Gigantism refers to abnormally high linear growth due to excessive action of insulin-like growth factor-I (IGF-I) while the epiphyseal growth plates are open during childhood. Acromegaly is the same disorder of IGF-I excess when it occurs after the growth plate cartilage fuses in adulthood. Gigantism is a nonspecific term that refers to any standing height more than 2 standard deviations above the mean for the person's sex, age, and Tanner stage (ie, height Z score >+2). These disorders are placed along a spectrum of IGF-I hypersecretion, wherein the developmental stage when such excess originates determine the principal manifestations. The onset of IGF-I hypersecretion in childhood or late adolescence results in tall stature. This article focuses on IGF-I excess with an onset during childhood.

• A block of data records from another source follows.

(** What a job does to the manager, in one piece. *)
Lemma start_job_state (envs : nat -> environment) (i : nat) (j : job)
    (self : manager) :
  (start_job envs i j self).2
  = {| active_scrapers := delete (job_id_of j) (active_scrapers self);
       completed_jobs := completed_jobs self ++ [(start_job envs i j self).1] |}.
Proof.
  unfold start_job, run_scraping_job.
  destruct (job_body _ _ _ _) as [[[s0 properties] stats]|e]; cbn [fst snd];
    by rewrite ?delete_insert_eq.
Qed.

Lemma finish_jobs_state (envs : nat -> environment) (self0 : manager)
    (l : list (nat * job)) :
  forall self,
    foldl (fun m x => (start_job envs x.1 x.2 m).2) self l
    = {| active_scrapers :=
           foldl (fun a x => delete (job_id_of x.2) a) (active_scrapers self) l;
         completed_jobs :=
           completed_jobs self ++
           map (fun x => (start_job envs x.1 x.2 self0).1) l |}.
Proof.
  induction l as [|x l IH]; intros self.
  - cbn. rewrite app_nil_r. by destruct self.
  - cbn [foldl map]. rewrite IH, start_job_state. cbn [active_scrapers completed_jobs].
    rewrite <- app_assoc. cbn [app].
    by rewrite (start_job_manager envs x.1 x.2 self self0).
Qed.

Lemma deleted_jobs_lookup (l : list (nat * job)) (id : string) :
  forall active : gmap string scraper,
    foldl (fun a x => delete (job_id_of x.2) a) active l !! id
    = if decide (Exists (fun x => job_id_of x.2 = id) l) then None
      else active !! id.
Proof.
  induction l as [|x l IH]; intros active.
  - cbn. destruct (decide _) as [H|_]; [by apply Exists_nil in H|done].
  - cbn [foldl]. rewrite IH.
    destruct (decide (Exists _ l)) as [Hl|Hl].
    + rewrite decide_True; [done|by right].
    + destruct (decide (job_id_of x.2 = id)) as [Hx|Hx].
      * rewrite decide_True by (by left). subst id. apply lookup_delete_eq.
      * rewrite decide_False.
        -- by apply lookup_delete_ne.
        -- intros H. apply Exists_cons in H as [?|?]; done.
Qed.

(** X19: after [run_multiple_jobs] the history has gained the results of
    the call, one entry per job, in the order the jobs finished (so a
    permutation of the list returned); no job of the call is left among the
    active scrapers, and the active scrapers of other ids are untouched. *)
Theorem run_multiple_jobs_history (envs : nat -> environment)
    (job_latency : nat -> nat) (jobs : list job) (self : manager) :
  let results := (run_multiple_jobs envs job_latency jobs self).1 in
  let after := (run_multiple_jobs envs job_latency jobs self).2 in
  exists finished,
    completed_jobs after = completed_jobs self ++ finished /\
    finished ≡ₚ results /\
    length (completed_jobs after) = (length (completed_jobs self) + length jobs)%nat /\
    (forall j, j ∈ jobs -> active_scrapers after !! job_id_of j = None) /\
    (forall id, (forall j, j ∈ jobs -> job_id_of j <> id) ->
       active_scrapers after !! id = active_scrapers self !! id).
Proof.
  unfold run_multiple_jobs. cbn [fst snd].
  rewrite (finish_jobs_state envs self), gather_spec.
  cbn [completed_jobs active_scrapers].
  set (g := fun x : nat * job => (start_job envs x.1 x.2 self).1).
  assert (Hres : map job_result_of
                   (imap (fun i j => Returned (start_job envs i j self).1) jobs)
                 = map g (imap pair jobs)).
  { apply list_eq. intros i.
    rewrite !list_lookup_fmap, !list_lookup_imap. by destruct (jobs !! i). }
  assert (Hin : forall id,
    Exists (fun x : nat * job => job_id_of x.2 = id) (arrivals job_latency jobs)
    <-> exists j, j ∈ jobs /\ job_id_of j = id).
  { intros id. rewrite Exists_exists. split.
    - intros ([i j] & Hx & Hid). rewrite arrivals_Permutation in Hx.
      apply elem_of_lookup_imap in Hx as (i' & j' & [= -> ->] & Hj).
      exists j'. split; [by eapply list_elem_of_lookup_2|done].
    - intros (j & Hj & Hid). apply list_elem_of_lookup in Hj as [i Hi].
      exists (i, j). split; [|done]. rewrite arrivals_Permutation.
      by apply (elem_of_lookup_imap_2 pair). }
  exists (map g (arrivals job_latency jobs)). repeat apply conj.
  - done.
  - rewrite Hres. by rewrite arrivals_Permutation.
  - rewrite length_app, length_map. f_equal.
    by rewrite arrivals_Permutation, length_imap.
  - intros j Hj. rewrite deleted_jobs_lookup.
    rewrite decide_True; [done|]. apply Hin. by exists j.
  - intros id Hid. rewrite deleted_jobs_lookup.
    rewrite decide_False; [done|]. rewrite Hin. intros (j & Hj & Hjid).
    by apply (Hid j).
Qed.
(** X4.  The scanner invents no text: the values of the tokens of a string,
    put end to end, are no longer than the string; and when no token is
    [Invalid] they are the string itself. *)
Theorem lowLevelTokens_text (s : jsstring) :
  exists tokens : list LowLevelToken,
    lowLevelTokens s = Ok tokens /\
    List.length (concat (map textOf tokens)) <= List.length s /\
    (existsb isInvalid tokens = false -> concat (map textOf tokens) = s).
Proof.
  eexists. split; [apply lowLevelTokens_lex|]. apply lex_text. lia.
Qed.

Lemma lowLevelTokens_text_witness :
  exists tokens : list LowLevelToken,
    lowLevelTokens (js "a|b  r+ &&") = Ok tokens /\
    concat (map textOf tokens) = js "a|b  r+ &&".
Proof.
  destruct (lowLevelTokens_text (js "a|b  r+ &&")) as (tokens & H & _ & Heq).
  exists tokens. split; [exact H|]. apply Heq.
  vm_compute in H. inversion H. reflexivity.
Defined.

(** X5.  [tokenizeHighLevel] yields, for the [Identifier] tokens of the
    scanner and in their order, what [createHighLevelToken] yields for each,
    and nothing for any other token. *)
Theorem tokenizeHighLevel_of_lowLevelTokens (s : jsstring) :
  exists tokens : list LowLevelToken,
    lowLevelTokens s = Ok tokens /\
    tokenizeHighLevel s = Ok (flat_map yieldedFor tokens).
Proof.
  eexists. split; [apply lowLevelTokens_lex|apply tokenizeHighLevel_lex].
Qed.

(** X6.  After its first token the scanner goes on as a new scanner would on
    the text still unread: the tokens of a non-empty string are a token
    other than [Eof], then the tokens of a proper suffix of the string. *)
Theorem lowLevelTokens_restart (c : code_unit) (s : jsstring) :
  exists (tok : LowLevelToken) (p r : jsstring) (rest : list LowLevelToken),
    lowLevelTokens (c :: s) = Ok (tok :: rest) /\
    ll_type tok <> LEof /\
    c :: s = p ++ r /\ p <> [] /\
    lowLevelTokens r = Ok rest.
Proof.
  pose proof (firstToken_cons c s) as [Hty Hl].
  destruct (firstToken_suffix (c :: s)) as [p Hp].
  exists (fst (firstToken (c :: s))), p, (snd (firstToken (c :: s))),
    (lex (S (List.length (snd (firstToken (c :: s))))) (snd (firstToken (c :: s)))).
  rewrite !lowLevelTokens_lex, lex_cons.
  split; [|split; [exact Hty|split; [exact Hp|split; [|reflexivity]]]].
  - f_equal. f_equal. apply lex_stable; simpl in *; lia.
  - intros ->. simpl in Hp. rewrite <- Hp in Hl. lia.
Qed.

(* ------------------------------------------------------------------ *)
(** ** The semantic tokens of a string *)

Lemma flat_map_yieldedFor_length (l : list LowLevelToken) :
  forallb wellFormedToken l = true ->
  List.length (flat_map yieldedFor l) <= List.length (concat (map textOf l)).
Proof.
  induction l as [|tok l IH]; intros H; [simpl; lia|].
  cbn [forallb] in H. apply andb_true_iff in H. destruct H as [Ht Hl].
  cbn [flat_map map concat]. rewrite !length_app.
  pose proof (yieldedFor_length tok Ht). specialize (IH Hl). lia.
Qed.

(** X7.  A string never yields more semantic tokens than it has code
    units. *)
Theorem tokenizeHighLevel_length (s : jsstring) :
  exists tokens : list HighLevelToken,
    tokenizeHighLevel s = Ok tokens /\ List.length tokens <= List.length s.
Proof.
  eexists. split; [apply tokenizeHighLevel_lex|].
  pose proof (flat_map_yieldedFor_length _ (lex_wellFormed (S (List.length s)) s)).
  destruct (@lex_text (S (List.length s)) s) as [Hlen _]; lia.
Qed.

(** X8.  Of the semantic tokens of a string, a [UserName] carries a string
    free of white space, and every other token carries [null]. *)
Theorem tokenizeHighLevel_values (s : jsstring) :
  exists tokens : list HighLevelToken,
    tokenizeHighLevel s = Ok tokens /\
    forallb wellFormedHighLevelToken tokens = true.
Proof.
  eexists. split; [apply tokenizeHighLevel_lex|].
  pose proof (lex_wellFormed (S (List.length s)) s) as H.
  induction (lex (S (List.length s)) s) as [|tok l IH]; [reflexivity|].
  cbn [forallb] in H. apply andb_true_iff in H. destruct H as [Ht Hl].
  cbn [flat_map]. rewrite forallb_app, (yieldedFor_wellFormed tok Ht), IH by exact Hl.
  reflexivity.
Qed.

(* ------------------------------------------------------------------ *)
(** ** White space separates *)

Lemma tokenizeHighLevel_semantics (s : jsstring) :
  tokenizeHighLevel s = Ok (semantics s).
Proof. apply tokenizeHighLevel_lex. Qed.

Lemma semantics_cons (c : code_unit) (s : jsstring) :
  semantics (c :: s) =
  yieldedFor (fst (firstToken (c :: s))) ++ semantics (snd (firstToken (c :: s))).
Proof.
  unfold semantics. rewrite lex_cons. cbn [flat_map]. f_equal. f_equal.
  pose proof (firstToken_cons c s) as [_ Hl].
  apply lex_stable; simpl in *; lia.
Qed.

Lemma semantics_dropWhile (s : jsstring) :
  semantics (dropWhile isWhiteSpaceCodeUnit s) = semantics s.
Proof.
  destruct s as [|c s]; [reflexivity|]. cbn [dropWhile].
  destruct (isWhiteSpaceCodeUnit c) eqn:Hc; [|reflexivity].
  rewrite semantics_cons, (firstToken_whiteSpace c s Hc). reflexivity.
Qed.

Lemma semantics_whiteSpace (w : code_unit) (s : jsstring) :
  isWhiteSpaceCodeUnit w = true -> semantics (w :: s) = semantics s.
Proof.
  intros Hw. rewrite <- (semantics_dropWhile (w :: s)). cbn [dropWhile].
  rewrite Hw. apply semantics_dropWhile.
Qed.

Lemma takeWhile_app_stop (A : Type) (f : A -> bool) (x : list A) (w : A) (y : list A) :
  f w = false -> takeWhile f (x ++ w :: y) = takeWhile f x.
Proof.
  intros Hw. induction x as [|a x IH]; simpl; [rewrite Hw; reflexivity|].
  destruct (f a); [rewrite IH|]; reflexivity.
Qed.

Lemma dropWhile_app_stop (A : Type) (f : A -> bool) (x : list A) (w : A) (y : list A) :
  f w = false -> dropWhile f (x ++ w :: y) = dropWhile f x ++ w :: y.
Proof.
  intros Hw. induction x as [|a x IH]; simpl; [rewrite Hw; reflexivity|].
  destruct (f a); [rewrite IH|]; reflexivity.
Qed.

Lemma dropWhile_app_go (A : Type) (f : A -> bool) (x : list A) (w : A) (y : list A) :
  f w = true ->
  dropWhile f (x ++ w :: y) =
  match dropWhile f x with
  | [] => dropWhile f y
  | r => r ++ w :: y
  end.
Proof.
  intros Hw. induction x as [|a x IH]; simpl; [rewrite Hw; reflexivity|].
  destruct (f a); [exact IH|reflexivity].
Qed.

(** The first token of a text followed by white space. *)
Lemma firstToken_app_whiteSpace (c : code_unit) (a : jsstring) (w : code_unit) (b : jsstring) :
  isWhiteSpaceCodeUnit w = true ->
  yieldedFor (fst (firstToken ((c :: a) ++ w :: b))) =
    yieldedFor (fst (firstToken (c :: a))) /\
  (snd (firstToken ((c :: a) ++ w :: b)) = snd (firstToken (c :: a)) ++ w :: b \/
   snd (firstToken (c :: a)) = [] /\
   (snd (firstToken ((c :: a) ++ w :: b)) = b \/
    snd (firstToken ((c :: a) ++ w :: b)) = dropWhile isWhiteSpaceCodeUnit b)).
Proof.
  intros Hw.
  pose proof (isWhiteSpaceCodeUnit_not_trailing _ Hw) as Htrail.
  unfold firstToken.
  destruct (StringIterator_next (c :: a)) as [[char|] a1] eqn:E.
  2:{ apply StringIterator_next_done in E. destruct E; discriminate. }
  rewrite (@StringIterator_next_app _ _ _ w b E Htrail).
  destruct (isWhiteSpace char).
  - cbn [fst snd]. split; [reflexivity|].
    rewrite (@dropWhile_app_go _ _ a1 w b Hw).
    destruct (dropWhile isWhiteSpaceCodeUnit a1); auto.
  - destruct (isOperatorFragment char).
    + destruct (StringIterator_next a1) as [[v|] a2] eqn:E2.
      * rewrite (@StringIterator_next_app _ _ _ w b E2 Htrail).
        destruct (negb (isOperatorFragment v)); cbn [fst snd]; [auto|].
        destruct (negb (strictEqual char v)); cbn [fst snd]; auto.
      * apply StringIterator_next_done in E2. destruct E2 as [-> _].
        cbn [app]. rewrite (StringIterator_next_whiteSpace w b Hw).
        rewrite isOperatorFragment_unit, (isWhiteSpaceCodeUnit_not_fragment _ Hw).
        cbn [negb fst snd]. auto.
    + assert (Hnw : notWhiteSpaceCodeUnit w = false)
        by (unfold notWhiteSpaceCodeUnit; rewrite Hw; reflexivity).
      cbn [fst snd].
      rewrite (@takeWhile_app_stop _ _ a1 w b Hnw), (@dropWhile_app_stop _ _ a1 w b Hnw).
      auto.
Qed.

Lemma semantics_app_whiteSpace (n : nat) :
  forall (a : jsstring) (w : code_unit) (b : jsstring),
    List.length a < n ->
    isWhiteSpaceCodeUnit w = true ->
    semantics (a ++ w :: b) = semantics a ++ semantics b.
Proof.
  induction n as [|n IH]; intros a w b Hn Hw; [lia|].
  destruct a as [|c a].
  - cbn [app]. apply semantics_whiteSpace. exact Hw.
  - pose proof (firstToken_cons c a) as [_ Hl].
    destruct (@firstToken_app_whiteSpace c a w b Hw) as [Hy Hr].
    rewrite (semantics_cons c a). change ((c :: a) ++ w :: b) with (c :: (a ++ w :: b)) in *.
    rewrite (semantics_cons c (a ++ w :: b)), Hy, <- app_assoc. f_equal.
    destruct Hr as [-> | [Hnil [-> | ->]]].
    + apply IH; [simpl in *; lia|exact Hw].
    + rewrite Hnil. reflexivity.
    + rewrite Hnil. apply semantics_dropWhile.
Qed.
Lemma to_unique_loop_unique seq acc :
  unique acc -> unique (to_unique_loop eqb seq acc).
Proof.
  revert acc. induction seq as [|x seq IH]; intros acc Hacc; simpl; [exact Hacc |].
  destruct (py_in eqb x acc) eqn:Hin; apply IH; [exact Hacc |].
  apply unique_snoc; [exact Hacc | apply py_in_key_false; exact Hin].
Qed.

Lemma to_unique_tuple_unique seq : unique (to_unique_tuple eqb seq).
Proof. apply to_unique_loop_unique. constructor. Qed.

Lemma to_unique_loop_In seq acc x :
  In x (to_unique_loop eqb seq acc) -> In x seq \/ In x acc.
Proof.
  revert acc. induction seq as [|y seq IH]; intros acc; simpl; [auto |].
  destruct (py_in eqb y acc); intros H; apply IH in H.
  - tauto.
  - rewrite in_app_iff in H. simpl in H. tauto.
Qed.

Lemma to_unique_tuple_In seq x : In x (to_unique_tuple eqb seq) -> In x seq.
Proof. intros H. apply to_unique_loop_In in H as [H | []]. exact H. Qed.

Lemma to_unique_loop_keys seq acc k :
  In k (map key (to_unique_loop eqb seq acc))
  <-> In k (map key seq) \/ In k (map key acc).
Proof.
  revert acc. induction seq as [|y seq IH]; intros acc; simpl; [tauto |].
  destruct (py_in eqb y acc) eqn:Hin; rewrite IH.
  - apply py_in_key in Hin. split; [tauto |].
    intros [[<- | H] | H]; auto.
  - rewrite map_app, in_app_iff. simpl. tauto.
Qed.

Lemma to_unique_tuple_keys seq k :
  In k (map key (to_unique_tuple eqb seq)) <-> In k (map key seq).
Proof. unfold to_unique_tuple. rewrite to_unique_loop_keys. simpl. tauto. Qed.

The most remarkable example of a person with gigantism was Robert Wadlow, called the Alton giant, who stood 8 feet 11 inches tall at the time of his death in his mid-20s (see Media file 1). A more recent person, widely known for his wrestling and movie roles, was Andre Roussimoff, or Andre the Giant. He was 6 feet 3 inches tall at age 12 years and reached a height of 7 feet 4 inches by adulthood.

More recently, scientific breakthroughs in the molecular, genetic, and hormonal basis of growth hormone (GH) excess have provided important insights into the pathogenesis, prognosis, and treatment of this exceedingly rare disease.

Pathophysiology

Causes of excess IGF-I action may be divided into 3 categories: (1) those originating from primary GH excess released from the pituitary; (2) those caused by increased GH-releasing hormone (GHRH) secretion or hypothalamic dysregulation; and (3) hypothetically, those related to the excessive production of IGF-binding protein, which prolongs the half-life of circulating IGF-I.

By far, most people with giantism have GH-secreting pituitary adenomas or hyperplasia. Although gigantism is typically an isolated disorder, rare cases occur as a feature of other conditions, such as multiple endocrine neoplasia (MEN) type I, McCune-Albright syndrome (MAS), neurofibromatosis, tuberous sclerosis, or Carney complex.

Approximately 20% of patients with gigantism have MAS (the triad of precocious puberty, café au lait spots, fibrous dysplasia) and may have either pituitary hyperplasia or adenomas (see Media file 2).

Frequency

United States

Gigantism is extremely rare, with approximately 100 reported cases to date. Acromegaly is more common than giantism, with an incidence of 3-4 cases per million people per year and a prevalence of 40-70 cases per million population.

Mortality/Morbidity

Because of the small number of people with gigantism, mortality and morbidity rates for this disease during childhood are unknown.

For individuals with acromegaly, the mortality rate is 2-3 times that of the general population. Successful treatment, with normalization of IGF-I levels, may be associated with a return to normal life expectancy. For persons with acromegaly, the most frequent causes of death are cardiovascular and respiratory complications.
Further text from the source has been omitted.